# `Text.WordCloud.Backends.KeyBERT`
[🔗](https://github.com/kipcole9/text/blob/v0.5.0/lib/word_cloud/backends/key_bert.ex#L1)

Neural keyword-extraction backend backed by
[Bumblebee](https://hex.pm/packages/bumblebee).

Implements [KeyBERT](https://github.com/MaartenGr/KeyBERT)-style
scoring: embed the input document and each candidate phrase with a
multilingual sentence-transformer, then rank candidates by cosine
similarity to the document embedding.
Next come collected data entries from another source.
Lemma updateScene_velocity st : velocity (updateScene st) = velocity st.
Proof. unfold updateScene, playTransitionSound, emit. branches. Qed.

Lemma updateScene_isSnapping st : isSnapping (updateScene st) = isSnapping st.
Proof. unfold updateScene, playTransitionSound, emit. branches. Qed.

Lemma updateScene_isScrolling st : isScrolling (updateScene st) = isScrolling st.
Proof. unfold updateScene, playTransitionSound, emit. branches. Qed.

Lemma updateScene_sections st : sections (updateScene st) = sections st.
Proof. unfold updateScene, playTransitionSound, emit. branches. Qed.

Lemma updateScene_activeTweens st :
  activeTweens (updateScene st) = activeTweens st.
Proof. unfold updateScene, playTransitionSound, emit. branches. Qed.

Lemma updateScene_currentTween st :
  currentTween (updateScene st) = currentTween st.
Proof. unfold updateScene, playTransitionSound, emit. branches. Qed.

Lemma updateScene_inputAccumulator st :
  inputAccumulator (updateScene st) = inputAccumulator st.
Proof. unfold updateScene, playTransitionSound, emit. branches. Qed.

Lemma updateScene_host st : host (updateScene st) = host st.
Proof. unfold updateScene, playTransitionSound, emit. branches. Qed.

Lemma killAllTweens_positionRef st :
  positionRef (killAllTweens st) = positionRef st.
Proof. unfold killAllTweens, kill, emit. branches. Qed.

Lemma killAllTweens_velocity st : velocity (killAllTweens st) = velocity st.
Proof. unfold killAllTweens, kill, emit. branches. Qed.

Lemma killAllTweens_isSnapping st :
  isSnapping (killAllTweens st) = isSnapping st.
Proof. unfold killAllTweens, kill, emit. branches. Qed.

Lemma killAllTweens_sections st : sections (killAllTweens st) = sections st.
Proof. unfold killAllTweens, kill, emit. branches. Qed.

Lemma killAllTweens_host st : host (killAllTweens st) = host st.
Proof. unfold killAllTweens, kill, emit. branches. Qed.

Lemma killAllTweens_activeTweens_incl st tw :
  In tw (activeTweens (killAllTweens st)) -> In tw (activeTweens st).
Proof.
  unfold killAllTweens, kill, emit.
  destruct (gsap (host st)); [|auto].
  destruct (currentTween st); simpl; [|auto].
  intros H. apply filter_In in H. tauto.
Qed.
Lemma trace_zoomInv (container : option DOMRect.t) (evs : list Event) :
  forall s, Forall Spec.wellFormed evs -> Spec.zoomInv s ->
            Forall Spec.zoomInv (trace container evs s).
Proof.
  induction evs as [| ev rest IH]; intros s Hwf Hinv; cbn [trace].
  - constructor; [exact Hinv | constructor].
  - inversion Hwf as [| ? ? Hev Hrest]; subst.
    constructor; [exact Hinv|].
    apply IH; [exact Hrest | apply handle_zoomInv; assumption].
Qed.

(** For well-formed events the zoom is within [1, 3] all along. *)
Lemma zoom_within_range (container : option DOMRect.t) (evs : list Event) :
  Forall Spec.wellFormed evs ->
  Forall (fun s => within 1 3 (zoom s)) (trace container evs init).
Proof.
  intros Hwf.
  apply Forall_impl with (P := Spec.zoomInv); [intros s [H _]; exact H|].
  apply trace_zoomInv; [exact Hwf | exact zoomInv_init].
Qed.

(** C1.  Two touches reported at one and the same place start a pinch of
    distance zero; when they move together the new distance is zero too,
    the scale is [0 / 0], and the clamp lets the [NaN] through: the zoom
    is [NaN], neither within [[1, 3]] nor comparable with anything. *)
Theorem pinch_at_one_place_zoom_nan :
  let evs :=
    [TouchStart (Sample.touches [Sample.touch 100 100; Sample.touch 100 100]);
     TouchMove (Sample.touches [Sample.touch 101 100; Sample.touch 101 100])] in
  let s := run (Some Sample.container) evs init in
  zoom s = NaN /\ ~ within 1 3 (zoom s).
Proof.
  cbv zeta. split; [reflexivity|].
  intros H. exact H.
Qed.

End ZoomRange.

(** ** The viewport: wheel, pinch and buttons *)

Section Viewport.

Import App.

(** C10.  A wheel event that pushes past a limit the zoom is already at
    (zoom 3 and a positive [delta = -deltaY * 0.005], or zoom 1 and a
    negative one) leaves the viewport as it is: the zoom and both
    coordinates of the pan keep their values, and so do the gesture flag
    and the refs. *)
Theorem handleWheel_at_limit_is_identity
    (s : State) (z l t w h x y d : Q) :
  zoom s = Fin z ->
  (z == 3 /\ 0 < - d * 0.005) \/ (z == 1 /\ - d * 0.005 < 0) ->
  let rect := {| DOMRect.left := Fin l; DOMRect.top := Fin t;
                 DOMRect.width := Fin w; DOMRect.height := Fin h |} in
  let e := {| WheelEvent.clientX := Fin x; WheelEvent.clientY := Fin y;
              WheelEvent.deltaY := Fin d |} in
  let s' := handleWheel (Some rect) e s in
  zoom s' =j= zoom s
  /\ Point.x (pan s') =j= Point.x (pan s)
  /\ Point.y (pan s') =j= Point.y (pan s)
  /\ isPanning s' = isPanning s
  /\ panStartRef s' = panStartRef s
  /\ pinchStartRef s' = pinchStartRef s.
Proof.
  intros Hz Hlim rect e s'. subst s' rect e.
  unfold handleWheel.
  event_fields.
  rewrite Hz.
  assert (Hw2 : ~ 2 == 0) by (intros H; discriminate H).
  rewrite !div_fin by exact Hw2.
  cbn [neg mul add sub].
  set (v := z + - d * 0.005 * z).
  assert (Hnew : exists n, clampZoom (Fin v) = Fin n /\ n == z).
  { destruct Hlim as [[Hz3 Hd] | [Hz1 Hd]].
    - exists 3. split; [| symmetry; exact Hz3].
      apply clampZoom_high. subst v. nra.
    - exists 1. split; [| symmetry; exact Hz1].
      apply clampZoom_low. subst v. nra. }
  destruct Hnew as [n [Hn Hnz]]. rewrite Hn.
  assert (Hz0 : ~ z == 0) by (destruct Hlim as [[H _] | [H _]]; lra).
  rewrite div_fin by exact Hz0.
  assert (Hk : n / z == 1) by (rewrite Hnz; field; exact Hz0).
  cbn [setZoom setPan zoom pan isPanning panStartRef pinchStartRef neg add mul
       Point.x Point.y].
  split; [simpl; exact Hnz|].
  split; [| split].
  - apply add_fin_zero; [rewrite Hk; ring | apply mul_fin_unit; exact Hk].
  - apply add_fin_zero; [rewrite Hk; ring | apply mul_fin_unit; exact Hk].
  - repeat split.
Qed.

Lemma handleWheel_at_limit_is_identity_witness :
  let s := setZoom (Fin 3) (setPan (Sample.point 40 (-25)) init) in
  let s' := handleWheel (Some (Sample.rect 0 0 800 600))
              (Sample.wheel 600 300 (-100)) s in
  zoom s' =j= zoom s
  /\ Point.x (pan s') =j= Point.x (pan s)
  /\ Point.y (pan s') =j= Point.y (pan s)
  /\ isPanning s' = isPanning s
  /\ panStartRef s' = panStartRef s
  /\ pinchStartRef s' = pinchStartRef s.
Proof.
  exact (handleWheel_at_limit_is_identity
           (setZoom (Fin 3) (setPan (Sample.point 40 (-25)) init))
           3 0 0 800 600 600 300 (-100)
           eq_refl (or_introl (conj eq_refl eq_refl))).
Defined.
The intuition is that the
best keyword candidates are the phrases whose meaning is closest
to the document as a whole — exactly what neural sentence
embeddings capture.

This backend is **opt-in**:

* The `:bumblebee` and (recommended) `:exla` Hex packages must be
  declared as dependencies of the host application.

* Either pass `scoring: :key_bert` to `Text.WordCloud.terms/2`,
  or use this module directly.

### Cold start

The first call downloads the default model (~470 MB —
[`sentence-transformers/paraphrase-multilingual-MiniLM-L12-v2`](https://huggingface.co/sentence-transformers/paraphrase-multilingual-MiniLM-L12-v2),
multilingual across ~50 languages) from Hugging Face, traces the
inference graph, and compiles it under EXLA. Subsequent calls hit a
cached `Nx.Serving` in `:persistent_term`. Pre-download via
`mix text.download_models --keybert` if your production environment
needs everything present at boot.

### When to use this backend

KeyBERT typically produces the highest-quality output of any
backend in this package — at the cost of a model download, GPU/EXLA
compilation, and substantially higher per-call latency than YAKE!
Use this when quality matters more than throughput, or when YAKE!'s
statistical features struggle with very short or very domain-specific
text.

### Options

* `:model` — Hugging Face model id. Defaults to
  `"sentence-transformers/paraphrase-multilingual-MiniLM-L12-v2"`.
  Any sentence-transformer model compatible with
  `Bumblebee.Text.text_embedding/3` works.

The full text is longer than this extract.